Of the lines below, write out exactly those from the line with "addition of the" through the line with "starts true p u", both included, and skip the rest.

** Opening DATA SUPPLIED block **

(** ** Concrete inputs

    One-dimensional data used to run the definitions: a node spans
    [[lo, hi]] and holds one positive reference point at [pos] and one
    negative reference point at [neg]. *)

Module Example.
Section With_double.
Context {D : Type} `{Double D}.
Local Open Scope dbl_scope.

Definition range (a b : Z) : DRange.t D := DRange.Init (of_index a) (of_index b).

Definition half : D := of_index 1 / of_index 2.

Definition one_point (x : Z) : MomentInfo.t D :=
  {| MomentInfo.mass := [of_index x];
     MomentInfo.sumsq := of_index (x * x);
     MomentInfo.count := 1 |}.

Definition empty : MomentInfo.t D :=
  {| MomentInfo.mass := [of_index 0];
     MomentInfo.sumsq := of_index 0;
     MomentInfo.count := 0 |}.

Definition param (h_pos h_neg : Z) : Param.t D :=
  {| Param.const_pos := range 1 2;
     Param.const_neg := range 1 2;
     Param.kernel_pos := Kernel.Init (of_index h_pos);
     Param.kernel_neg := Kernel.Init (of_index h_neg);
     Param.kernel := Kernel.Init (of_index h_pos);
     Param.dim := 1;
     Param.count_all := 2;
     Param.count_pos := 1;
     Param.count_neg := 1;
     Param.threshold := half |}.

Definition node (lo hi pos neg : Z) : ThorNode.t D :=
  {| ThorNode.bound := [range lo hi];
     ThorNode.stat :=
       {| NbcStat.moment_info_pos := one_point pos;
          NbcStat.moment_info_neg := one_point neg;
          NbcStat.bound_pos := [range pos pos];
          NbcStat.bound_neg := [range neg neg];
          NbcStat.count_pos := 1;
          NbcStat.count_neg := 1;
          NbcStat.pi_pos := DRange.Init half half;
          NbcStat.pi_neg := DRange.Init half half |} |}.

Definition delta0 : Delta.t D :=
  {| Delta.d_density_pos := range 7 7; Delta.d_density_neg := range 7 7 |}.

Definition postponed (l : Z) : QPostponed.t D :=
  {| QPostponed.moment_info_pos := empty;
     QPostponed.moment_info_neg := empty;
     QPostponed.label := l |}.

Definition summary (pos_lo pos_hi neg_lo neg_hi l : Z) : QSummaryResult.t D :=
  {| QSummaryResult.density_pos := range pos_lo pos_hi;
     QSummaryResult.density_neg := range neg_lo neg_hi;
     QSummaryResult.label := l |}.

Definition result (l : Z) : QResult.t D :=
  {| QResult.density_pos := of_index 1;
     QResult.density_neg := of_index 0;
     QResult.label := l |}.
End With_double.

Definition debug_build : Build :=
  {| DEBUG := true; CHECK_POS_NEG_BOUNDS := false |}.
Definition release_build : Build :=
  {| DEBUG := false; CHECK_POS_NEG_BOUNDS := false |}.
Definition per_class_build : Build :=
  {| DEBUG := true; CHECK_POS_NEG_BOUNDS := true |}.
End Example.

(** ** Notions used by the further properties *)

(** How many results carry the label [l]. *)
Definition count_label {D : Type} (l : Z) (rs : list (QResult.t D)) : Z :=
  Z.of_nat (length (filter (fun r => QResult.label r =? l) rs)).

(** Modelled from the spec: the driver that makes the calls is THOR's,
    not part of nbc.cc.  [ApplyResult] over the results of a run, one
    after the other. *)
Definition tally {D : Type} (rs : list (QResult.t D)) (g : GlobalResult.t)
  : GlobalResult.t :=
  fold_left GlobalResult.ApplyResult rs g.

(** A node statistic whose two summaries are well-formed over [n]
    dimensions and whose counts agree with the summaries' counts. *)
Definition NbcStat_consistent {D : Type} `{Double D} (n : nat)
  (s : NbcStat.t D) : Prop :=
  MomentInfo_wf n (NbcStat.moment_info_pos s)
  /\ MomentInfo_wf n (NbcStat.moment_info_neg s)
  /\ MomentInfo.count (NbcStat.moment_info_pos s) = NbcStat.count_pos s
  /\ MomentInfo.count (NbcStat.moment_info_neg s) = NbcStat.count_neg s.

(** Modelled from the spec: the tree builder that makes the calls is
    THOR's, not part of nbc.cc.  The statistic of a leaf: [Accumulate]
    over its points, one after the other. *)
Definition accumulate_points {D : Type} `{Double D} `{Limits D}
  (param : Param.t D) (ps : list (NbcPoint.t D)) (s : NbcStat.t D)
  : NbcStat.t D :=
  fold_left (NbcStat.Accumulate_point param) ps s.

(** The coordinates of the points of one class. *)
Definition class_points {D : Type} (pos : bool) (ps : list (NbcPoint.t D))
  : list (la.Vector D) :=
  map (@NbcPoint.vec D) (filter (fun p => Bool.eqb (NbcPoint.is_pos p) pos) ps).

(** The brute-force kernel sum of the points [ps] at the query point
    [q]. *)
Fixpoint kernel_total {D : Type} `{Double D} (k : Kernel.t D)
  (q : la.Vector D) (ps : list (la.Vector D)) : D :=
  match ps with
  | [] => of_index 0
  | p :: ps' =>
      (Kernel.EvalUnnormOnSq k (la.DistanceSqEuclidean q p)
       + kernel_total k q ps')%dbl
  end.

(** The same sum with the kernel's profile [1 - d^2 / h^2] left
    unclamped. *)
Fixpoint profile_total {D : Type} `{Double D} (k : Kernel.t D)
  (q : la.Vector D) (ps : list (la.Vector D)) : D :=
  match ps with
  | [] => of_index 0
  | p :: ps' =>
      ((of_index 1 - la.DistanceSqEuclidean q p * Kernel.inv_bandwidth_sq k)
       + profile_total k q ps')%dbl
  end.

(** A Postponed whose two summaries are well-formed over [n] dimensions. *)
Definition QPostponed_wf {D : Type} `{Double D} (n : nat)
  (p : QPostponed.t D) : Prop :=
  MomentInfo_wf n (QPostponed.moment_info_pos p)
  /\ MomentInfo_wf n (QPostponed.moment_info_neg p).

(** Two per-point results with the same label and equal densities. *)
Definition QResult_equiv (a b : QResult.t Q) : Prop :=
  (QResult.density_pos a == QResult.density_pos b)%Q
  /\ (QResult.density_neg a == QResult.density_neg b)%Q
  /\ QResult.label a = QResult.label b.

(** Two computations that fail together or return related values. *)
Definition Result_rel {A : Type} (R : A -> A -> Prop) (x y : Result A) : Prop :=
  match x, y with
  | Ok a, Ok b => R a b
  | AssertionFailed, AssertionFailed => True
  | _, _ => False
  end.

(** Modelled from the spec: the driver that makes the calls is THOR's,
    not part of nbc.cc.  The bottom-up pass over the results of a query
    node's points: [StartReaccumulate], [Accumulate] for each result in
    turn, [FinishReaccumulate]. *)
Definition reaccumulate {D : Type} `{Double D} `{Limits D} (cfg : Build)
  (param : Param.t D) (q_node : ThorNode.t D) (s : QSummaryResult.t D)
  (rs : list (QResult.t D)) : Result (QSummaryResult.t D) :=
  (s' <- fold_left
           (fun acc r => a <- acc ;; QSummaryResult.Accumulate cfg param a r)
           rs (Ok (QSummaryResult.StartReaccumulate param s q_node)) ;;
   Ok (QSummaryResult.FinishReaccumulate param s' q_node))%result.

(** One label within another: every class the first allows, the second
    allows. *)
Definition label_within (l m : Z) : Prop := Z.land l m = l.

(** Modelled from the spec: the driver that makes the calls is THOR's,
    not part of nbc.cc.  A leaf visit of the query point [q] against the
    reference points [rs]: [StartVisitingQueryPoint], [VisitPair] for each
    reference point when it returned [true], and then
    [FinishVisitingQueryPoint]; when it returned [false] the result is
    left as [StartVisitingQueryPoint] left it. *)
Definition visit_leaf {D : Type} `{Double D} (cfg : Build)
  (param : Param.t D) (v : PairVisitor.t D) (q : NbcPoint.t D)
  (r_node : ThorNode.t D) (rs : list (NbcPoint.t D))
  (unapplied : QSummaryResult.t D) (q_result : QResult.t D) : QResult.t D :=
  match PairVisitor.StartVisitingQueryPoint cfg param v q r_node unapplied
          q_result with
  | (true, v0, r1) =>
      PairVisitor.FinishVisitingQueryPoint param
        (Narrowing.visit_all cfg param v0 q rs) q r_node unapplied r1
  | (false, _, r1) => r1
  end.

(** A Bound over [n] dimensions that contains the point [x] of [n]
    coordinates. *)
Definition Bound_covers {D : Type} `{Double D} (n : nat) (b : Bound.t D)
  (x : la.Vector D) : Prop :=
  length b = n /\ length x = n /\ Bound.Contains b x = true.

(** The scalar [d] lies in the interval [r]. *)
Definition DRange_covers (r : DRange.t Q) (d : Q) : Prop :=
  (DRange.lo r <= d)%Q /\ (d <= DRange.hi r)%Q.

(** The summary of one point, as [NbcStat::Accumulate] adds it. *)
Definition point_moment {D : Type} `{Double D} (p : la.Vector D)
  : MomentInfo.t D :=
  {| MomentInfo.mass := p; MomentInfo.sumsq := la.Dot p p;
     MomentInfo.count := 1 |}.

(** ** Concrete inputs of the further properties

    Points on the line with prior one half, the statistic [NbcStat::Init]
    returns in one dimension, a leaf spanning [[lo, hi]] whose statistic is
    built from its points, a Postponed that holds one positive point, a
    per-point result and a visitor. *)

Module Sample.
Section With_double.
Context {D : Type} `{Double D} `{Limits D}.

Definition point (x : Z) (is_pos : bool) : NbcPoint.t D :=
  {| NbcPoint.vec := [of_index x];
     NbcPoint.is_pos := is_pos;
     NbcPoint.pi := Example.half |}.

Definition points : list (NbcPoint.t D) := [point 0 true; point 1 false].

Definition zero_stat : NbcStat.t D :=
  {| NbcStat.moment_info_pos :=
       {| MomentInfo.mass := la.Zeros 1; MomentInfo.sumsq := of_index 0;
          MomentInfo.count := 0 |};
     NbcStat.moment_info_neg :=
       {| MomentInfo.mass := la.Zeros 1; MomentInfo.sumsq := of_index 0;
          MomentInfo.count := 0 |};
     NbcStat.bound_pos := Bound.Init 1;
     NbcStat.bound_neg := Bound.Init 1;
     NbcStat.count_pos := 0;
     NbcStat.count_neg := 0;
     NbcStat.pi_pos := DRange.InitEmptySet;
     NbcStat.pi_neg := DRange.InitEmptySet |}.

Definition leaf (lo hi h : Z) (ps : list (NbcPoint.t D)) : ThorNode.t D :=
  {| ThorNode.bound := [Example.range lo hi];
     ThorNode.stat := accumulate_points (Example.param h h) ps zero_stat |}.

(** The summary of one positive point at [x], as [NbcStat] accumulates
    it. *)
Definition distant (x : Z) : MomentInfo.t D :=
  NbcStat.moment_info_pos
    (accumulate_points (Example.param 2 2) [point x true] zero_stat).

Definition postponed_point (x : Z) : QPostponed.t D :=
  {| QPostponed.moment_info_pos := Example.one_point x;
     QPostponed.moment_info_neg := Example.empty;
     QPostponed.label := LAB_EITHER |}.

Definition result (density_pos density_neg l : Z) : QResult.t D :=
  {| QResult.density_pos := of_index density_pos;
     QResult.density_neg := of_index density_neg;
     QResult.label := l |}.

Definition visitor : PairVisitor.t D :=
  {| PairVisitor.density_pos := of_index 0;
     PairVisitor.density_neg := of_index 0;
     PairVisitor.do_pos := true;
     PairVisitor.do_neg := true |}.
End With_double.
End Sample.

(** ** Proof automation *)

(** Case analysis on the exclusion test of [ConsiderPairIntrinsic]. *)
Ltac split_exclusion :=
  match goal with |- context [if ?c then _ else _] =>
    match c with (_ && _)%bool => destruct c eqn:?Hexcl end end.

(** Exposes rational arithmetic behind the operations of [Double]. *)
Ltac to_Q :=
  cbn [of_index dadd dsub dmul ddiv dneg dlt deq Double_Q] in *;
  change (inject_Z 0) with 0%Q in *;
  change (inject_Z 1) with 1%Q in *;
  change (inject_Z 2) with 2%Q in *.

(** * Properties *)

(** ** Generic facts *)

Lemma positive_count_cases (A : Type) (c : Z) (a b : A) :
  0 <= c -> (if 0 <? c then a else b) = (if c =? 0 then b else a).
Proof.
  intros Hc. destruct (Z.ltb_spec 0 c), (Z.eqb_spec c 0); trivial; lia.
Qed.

** Closing DATA SUPPLIED block **
** Opening DATA SUPPLIED block **

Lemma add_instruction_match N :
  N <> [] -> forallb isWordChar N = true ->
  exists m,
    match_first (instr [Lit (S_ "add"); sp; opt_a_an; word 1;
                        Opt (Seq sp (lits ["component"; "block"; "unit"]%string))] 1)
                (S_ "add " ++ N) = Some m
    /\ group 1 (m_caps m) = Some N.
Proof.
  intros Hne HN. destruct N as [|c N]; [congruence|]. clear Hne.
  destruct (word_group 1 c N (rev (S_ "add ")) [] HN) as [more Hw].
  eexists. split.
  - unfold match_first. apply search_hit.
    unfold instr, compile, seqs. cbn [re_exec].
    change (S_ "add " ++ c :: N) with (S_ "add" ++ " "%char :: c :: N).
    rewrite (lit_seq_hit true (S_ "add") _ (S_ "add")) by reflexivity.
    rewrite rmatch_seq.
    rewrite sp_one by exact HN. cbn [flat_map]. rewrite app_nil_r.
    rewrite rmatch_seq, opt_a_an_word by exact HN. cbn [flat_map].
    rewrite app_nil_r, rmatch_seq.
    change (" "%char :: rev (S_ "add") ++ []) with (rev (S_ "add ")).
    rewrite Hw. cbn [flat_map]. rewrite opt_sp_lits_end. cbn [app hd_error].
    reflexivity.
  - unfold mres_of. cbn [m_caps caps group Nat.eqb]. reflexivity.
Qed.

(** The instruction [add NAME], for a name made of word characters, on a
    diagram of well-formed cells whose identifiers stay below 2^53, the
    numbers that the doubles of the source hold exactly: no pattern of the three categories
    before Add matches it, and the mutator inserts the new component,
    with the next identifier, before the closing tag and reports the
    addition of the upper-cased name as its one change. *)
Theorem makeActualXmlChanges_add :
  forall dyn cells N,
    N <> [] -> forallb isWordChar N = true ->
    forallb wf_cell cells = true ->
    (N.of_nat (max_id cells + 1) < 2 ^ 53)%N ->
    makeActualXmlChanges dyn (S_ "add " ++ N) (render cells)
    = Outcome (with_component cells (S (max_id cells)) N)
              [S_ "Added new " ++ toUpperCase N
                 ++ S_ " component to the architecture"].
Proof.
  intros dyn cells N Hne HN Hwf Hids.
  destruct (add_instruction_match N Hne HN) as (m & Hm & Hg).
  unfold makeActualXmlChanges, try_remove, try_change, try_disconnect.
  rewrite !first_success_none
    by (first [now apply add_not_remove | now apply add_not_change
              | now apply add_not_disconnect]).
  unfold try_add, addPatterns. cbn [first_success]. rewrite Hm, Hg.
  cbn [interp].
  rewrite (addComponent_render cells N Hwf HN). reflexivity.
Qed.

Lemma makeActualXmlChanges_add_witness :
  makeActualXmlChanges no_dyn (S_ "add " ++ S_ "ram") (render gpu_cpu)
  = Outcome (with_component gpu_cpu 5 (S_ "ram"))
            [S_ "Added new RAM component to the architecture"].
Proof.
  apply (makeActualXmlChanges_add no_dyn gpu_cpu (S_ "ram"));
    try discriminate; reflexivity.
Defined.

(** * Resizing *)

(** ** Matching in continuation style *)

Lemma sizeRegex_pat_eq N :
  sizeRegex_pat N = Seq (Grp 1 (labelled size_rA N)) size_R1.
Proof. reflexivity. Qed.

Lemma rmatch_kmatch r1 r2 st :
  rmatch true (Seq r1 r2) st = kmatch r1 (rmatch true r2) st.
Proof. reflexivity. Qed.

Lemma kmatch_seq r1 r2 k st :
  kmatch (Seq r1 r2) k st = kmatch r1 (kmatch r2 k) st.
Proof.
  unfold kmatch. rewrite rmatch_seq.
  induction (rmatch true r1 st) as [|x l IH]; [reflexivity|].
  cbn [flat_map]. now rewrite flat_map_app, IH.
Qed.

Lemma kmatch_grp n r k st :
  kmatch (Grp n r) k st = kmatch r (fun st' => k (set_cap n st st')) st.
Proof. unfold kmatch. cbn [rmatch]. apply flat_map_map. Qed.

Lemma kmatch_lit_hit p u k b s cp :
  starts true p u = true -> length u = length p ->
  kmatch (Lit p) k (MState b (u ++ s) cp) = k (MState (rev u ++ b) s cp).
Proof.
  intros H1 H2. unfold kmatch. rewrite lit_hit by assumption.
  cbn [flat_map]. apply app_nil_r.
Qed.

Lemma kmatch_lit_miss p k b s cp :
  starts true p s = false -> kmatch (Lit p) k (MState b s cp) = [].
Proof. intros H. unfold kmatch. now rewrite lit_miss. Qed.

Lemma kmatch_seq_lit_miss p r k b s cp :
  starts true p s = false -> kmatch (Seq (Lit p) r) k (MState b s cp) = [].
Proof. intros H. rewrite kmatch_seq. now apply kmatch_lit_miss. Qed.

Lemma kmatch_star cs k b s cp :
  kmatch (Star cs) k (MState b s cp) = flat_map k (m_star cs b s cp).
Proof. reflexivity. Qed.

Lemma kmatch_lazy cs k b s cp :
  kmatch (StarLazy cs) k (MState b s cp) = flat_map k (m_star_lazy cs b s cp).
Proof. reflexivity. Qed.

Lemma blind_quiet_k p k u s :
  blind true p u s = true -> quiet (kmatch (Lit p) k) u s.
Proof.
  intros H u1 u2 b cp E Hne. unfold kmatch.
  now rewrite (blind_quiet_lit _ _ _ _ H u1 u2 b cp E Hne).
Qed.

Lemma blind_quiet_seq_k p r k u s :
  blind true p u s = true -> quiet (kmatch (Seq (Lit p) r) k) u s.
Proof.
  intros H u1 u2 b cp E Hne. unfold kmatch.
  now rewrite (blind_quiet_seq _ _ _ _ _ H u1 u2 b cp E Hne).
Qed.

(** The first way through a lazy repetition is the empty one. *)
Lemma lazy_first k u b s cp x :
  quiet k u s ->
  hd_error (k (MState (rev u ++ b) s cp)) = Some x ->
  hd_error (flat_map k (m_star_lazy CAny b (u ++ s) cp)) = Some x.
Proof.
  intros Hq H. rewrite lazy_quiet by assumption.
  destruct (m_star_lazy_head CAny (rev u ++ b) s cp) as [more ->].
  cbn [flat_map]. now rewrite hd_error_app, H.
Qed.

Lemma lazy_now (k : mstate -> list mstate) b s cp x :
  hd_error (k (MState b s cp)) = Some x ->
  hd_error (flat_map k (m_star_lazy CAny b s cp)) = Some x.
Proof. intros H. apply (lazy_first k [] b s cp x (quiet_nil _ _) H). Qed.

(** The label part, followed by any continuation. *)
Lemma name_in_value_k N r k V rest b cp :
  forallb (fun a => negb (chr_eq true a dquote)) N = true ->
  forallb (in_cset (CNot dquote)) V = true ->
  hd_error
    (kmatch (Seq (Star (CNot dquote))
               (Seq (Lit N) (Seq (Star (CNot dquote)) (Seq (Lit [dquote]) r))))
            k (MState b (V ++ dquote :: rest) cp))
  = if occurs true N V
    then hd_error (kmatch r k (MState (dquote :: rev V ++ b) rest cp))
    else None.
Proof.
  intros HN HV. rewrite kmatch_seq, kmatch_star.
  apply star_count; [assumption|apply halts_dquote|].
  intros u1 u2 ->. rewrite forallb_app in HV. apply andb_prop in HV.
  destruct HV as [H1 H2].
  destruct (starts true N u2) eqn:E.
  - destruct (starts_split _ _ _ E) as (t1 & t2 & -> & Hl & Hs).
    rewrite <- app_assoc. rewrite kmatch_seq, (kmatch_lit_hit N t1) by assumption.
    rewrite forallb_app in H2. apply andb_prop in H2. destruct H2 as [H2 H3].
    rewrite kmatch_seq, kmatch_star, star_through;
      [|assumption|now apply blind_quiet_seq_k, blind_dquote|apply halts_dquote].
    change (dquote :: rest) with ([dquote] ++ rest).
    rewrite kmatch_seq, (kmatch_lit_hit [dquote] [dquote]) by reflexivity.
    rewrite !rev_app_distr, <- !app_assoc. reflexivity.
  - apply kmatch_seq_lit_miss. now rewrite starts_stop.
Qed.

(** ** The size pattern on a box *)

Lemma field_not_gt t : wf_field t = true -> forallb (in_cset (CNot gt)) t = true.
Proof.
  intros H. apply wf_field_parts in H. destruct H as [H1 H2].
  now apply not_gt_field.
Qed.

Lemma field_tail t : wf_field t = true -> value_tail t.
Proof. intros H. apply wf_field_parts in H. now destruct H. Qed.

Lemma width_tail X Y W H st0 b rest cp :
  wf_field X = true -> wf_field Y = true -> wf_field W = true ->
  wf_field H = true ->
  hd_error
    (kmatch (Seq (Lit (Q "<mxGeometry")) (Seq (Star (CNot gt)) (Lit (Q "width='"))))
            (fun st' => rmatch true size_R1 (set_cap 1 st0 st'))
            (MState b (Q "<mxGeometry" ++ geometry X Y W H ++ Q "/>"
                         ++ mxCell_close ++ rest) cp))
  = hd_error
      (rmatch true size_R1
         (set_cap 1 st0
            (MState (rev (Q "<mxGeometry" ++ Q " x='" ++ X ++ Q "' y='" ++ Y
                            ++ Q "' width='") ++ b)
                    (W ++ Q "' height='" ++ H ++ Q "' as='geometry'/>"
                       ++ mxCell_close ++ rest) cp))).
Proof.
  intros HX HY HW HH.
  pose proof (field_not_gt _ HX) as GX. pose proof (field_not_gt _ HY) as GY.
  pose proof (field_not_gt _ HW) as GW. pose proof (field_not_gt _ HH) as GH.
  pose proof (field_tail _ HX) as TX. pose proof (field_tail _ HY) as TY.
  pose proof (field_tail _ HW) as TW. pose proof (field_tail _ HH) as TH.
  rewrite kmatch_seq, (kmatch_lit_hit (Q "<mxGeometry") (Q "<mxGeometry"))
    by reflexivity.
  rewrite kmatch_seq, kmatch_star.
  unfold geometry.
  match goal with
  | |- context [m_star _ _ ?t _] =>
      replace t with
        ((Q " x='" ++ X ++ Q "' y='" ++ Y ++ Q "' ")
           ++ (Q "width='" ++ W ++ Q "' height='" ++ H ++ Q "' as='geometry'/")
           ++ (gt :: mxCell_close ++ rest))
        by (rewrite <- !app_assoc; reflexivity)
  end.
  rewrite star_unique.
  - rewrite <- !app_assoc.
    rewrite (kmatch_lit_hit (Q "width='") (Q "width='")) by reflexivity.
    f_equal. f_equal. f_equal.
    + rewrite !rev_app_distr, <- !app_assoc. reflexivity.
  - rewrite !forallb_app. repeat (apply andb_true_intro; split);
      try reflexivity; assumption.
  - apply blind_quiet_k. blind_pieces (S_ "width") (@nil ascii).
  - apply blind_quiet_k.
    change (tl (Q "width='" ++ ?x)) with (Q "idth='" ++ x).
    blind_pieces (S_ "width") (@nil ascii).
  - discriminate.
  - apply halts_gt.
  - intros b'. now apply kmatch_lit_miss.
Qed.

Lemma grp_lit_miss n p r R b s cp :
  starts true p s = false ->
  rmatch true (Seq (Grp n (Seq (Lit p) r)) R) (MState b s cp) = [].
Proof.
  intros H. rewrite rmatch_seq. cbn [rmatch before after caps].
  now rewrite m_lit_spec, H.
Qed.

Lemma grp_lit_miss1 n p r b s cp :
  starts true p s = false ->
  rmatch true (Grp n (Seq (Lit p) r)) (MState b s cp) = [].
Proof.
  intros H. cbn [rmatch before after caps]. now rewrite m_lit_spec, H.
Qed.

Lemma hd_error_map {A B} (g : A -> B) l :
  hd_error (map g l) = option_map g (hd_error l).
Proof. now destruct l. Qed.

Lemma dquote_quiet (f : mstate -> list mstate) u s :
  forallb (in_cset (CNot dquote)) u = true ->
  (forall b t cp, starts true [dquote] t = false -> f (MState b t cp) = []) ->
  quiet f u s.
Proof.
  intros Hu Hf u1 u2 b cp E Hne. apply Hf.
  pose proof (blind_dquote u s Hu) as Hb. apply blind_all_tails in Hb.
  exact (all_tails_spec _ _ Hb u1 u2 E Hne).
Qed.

** Closing DATA SUPPLIED block **
** Opening DATA SUPPLIED block **

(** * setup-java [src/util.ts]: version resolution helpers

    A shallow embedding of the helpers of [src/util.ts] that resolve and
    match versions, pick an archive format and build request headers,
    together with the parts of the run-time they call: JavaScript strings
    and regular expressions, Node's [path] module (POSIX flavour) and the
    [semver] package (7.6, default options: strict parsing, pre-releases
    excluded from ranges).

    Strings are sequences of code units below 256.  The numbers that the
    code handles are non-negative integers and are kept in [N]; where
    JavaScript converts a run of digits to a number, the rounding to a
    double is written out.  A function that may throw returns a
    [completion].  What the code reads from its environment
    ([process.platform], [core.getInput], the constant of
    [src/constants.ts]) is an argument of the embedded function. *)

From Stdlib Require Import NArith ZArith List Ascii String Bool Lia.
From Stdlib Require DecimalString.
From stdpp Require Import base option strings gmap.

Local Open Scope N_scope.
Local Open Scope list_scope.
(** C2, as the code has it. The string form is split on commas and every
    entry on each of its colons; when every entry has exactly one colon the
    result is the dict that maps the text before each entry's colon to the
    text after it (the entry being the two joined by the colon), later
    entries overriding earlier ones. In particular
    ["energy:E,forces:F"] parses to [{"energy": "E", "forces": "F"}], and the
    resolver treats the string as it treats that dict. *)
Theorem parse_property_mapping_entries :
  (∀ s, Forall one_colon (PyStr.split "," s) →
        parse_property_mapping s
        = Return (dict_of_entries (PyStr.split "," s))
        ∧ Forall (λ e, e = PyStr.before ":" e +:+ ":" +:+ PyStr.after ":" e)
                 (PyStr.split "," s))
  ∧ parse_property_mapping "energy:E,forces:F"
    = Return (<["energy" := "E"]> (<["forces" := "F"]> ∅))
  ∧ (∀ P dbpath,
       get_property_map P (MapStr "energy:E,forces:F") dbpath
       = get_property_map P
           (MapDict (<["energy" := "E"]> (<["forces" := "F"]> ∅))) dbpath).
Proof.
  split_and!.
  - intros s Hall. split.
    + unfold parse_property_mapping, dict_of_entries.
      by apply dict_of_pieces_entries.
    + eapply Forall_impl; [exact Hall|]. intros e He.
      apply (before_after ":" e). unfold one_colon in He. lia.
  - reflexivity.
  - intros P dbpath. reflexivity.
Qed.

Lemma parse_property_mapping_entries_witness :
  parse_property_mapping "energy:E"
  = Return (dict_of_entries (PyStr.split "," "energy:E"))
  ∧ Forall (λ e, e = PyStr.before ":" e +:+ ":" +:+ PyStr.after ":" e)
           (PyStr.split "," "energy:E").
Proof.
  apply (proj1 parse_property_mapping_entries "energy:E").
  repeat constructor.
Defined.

** Closing DATA SUPPLIED block **

=== ANSWER SPACE ===
    addition of the upper-cased name as its one change. *)
Theorem makeActualXmlChanges_add :
  forall dyn cells N,
    N <> [] -> forallb isWordChar N = true ->
    forallb wf_cell cells = true ->
    (N.of_nat (max_id cells + 1) < 2 ^ 53)%N ->
    makeActualXmlChanges dyn (S_ "add " ++ N) (render cells)
    = Outcome (with_component cells (S (max_id cells)) N)
              [S_ "Added new " ++ toUpperCase N
                 ++ S_ " component to the architecture"].
Proof.
  intros dyn cells N Hne HN Hwf Hids.
  destruct (add_instruction_match N Hne HN) as (m & Hm & Hg).
  unfold makeActualXmlChanges, try_remove, try_change, try_disconnect.
  rewrite !first_success_none
    by (first [now apply add_not_remove | now apply add_not_change
              | now apply add_not_disconnect]).
  unfold try_add, addPatterns. cbn [first_success]. rewrite Hm, Hg.
  cbn [interp].
  rewrite (addComponent_render cells N Hwf HN). reflexivity.
Qed.

Lemma makeActualXmlChanges_add_witness :
  makeActualXmlChanges no_dyn (S_ "add " ++ S_ "ram") (render gpu_cpu)
  = Outcome (with_component gpu_cpu 5 (S_ "ram"))
            [S_ "Added new RAM component to the architecture"].
Proof.
  apply (makeActualXmlChanges_add no_dyn gpu_cpu (S_ "ram"));
    try discriminate; reflexivity.
Defined.

(** * Resizing *)

(** ** Matching in continuation style *)

Lemma sizeRegex_pat_eq N :
  sizeRegex_pat N = Seq (Grp 1 (labelled size_rA N)) size_R1.
Proof. reflexivity. Qed.

Lemma rmatch_kmatch r1 r2 st :
  rmatch true (Seq r1 r2) st = kmatch r1 (rmatch true r2) st.
Proof. reflexivity. Qed.

Lemma kmatch_seq r1 r2 k st :
  kmatch (Seq r1 r2) k st = kmatch r1 (kmatch r2 k) st.
Proof.
  unfold kmatch. rewrite rmatch_seq.
  induction (rmatch true r1 st) as [|x l IH]; [reflexivity|].
  cbn [flat_map]. now rewrite flat_map_app, IH.
Qed.

Lemma kmatch_grp n r k st :
  kmatch (Grp n r) k st = kmatch r (fun st' => k (set_cap n st st')) st.
Proof. unfold kmatch. cbn [rmatch]. apply flat_map_map. Qed.

Lemma kmatch_lit_hit p u k b s cp :
  starts true p u = true -> length u = length p ->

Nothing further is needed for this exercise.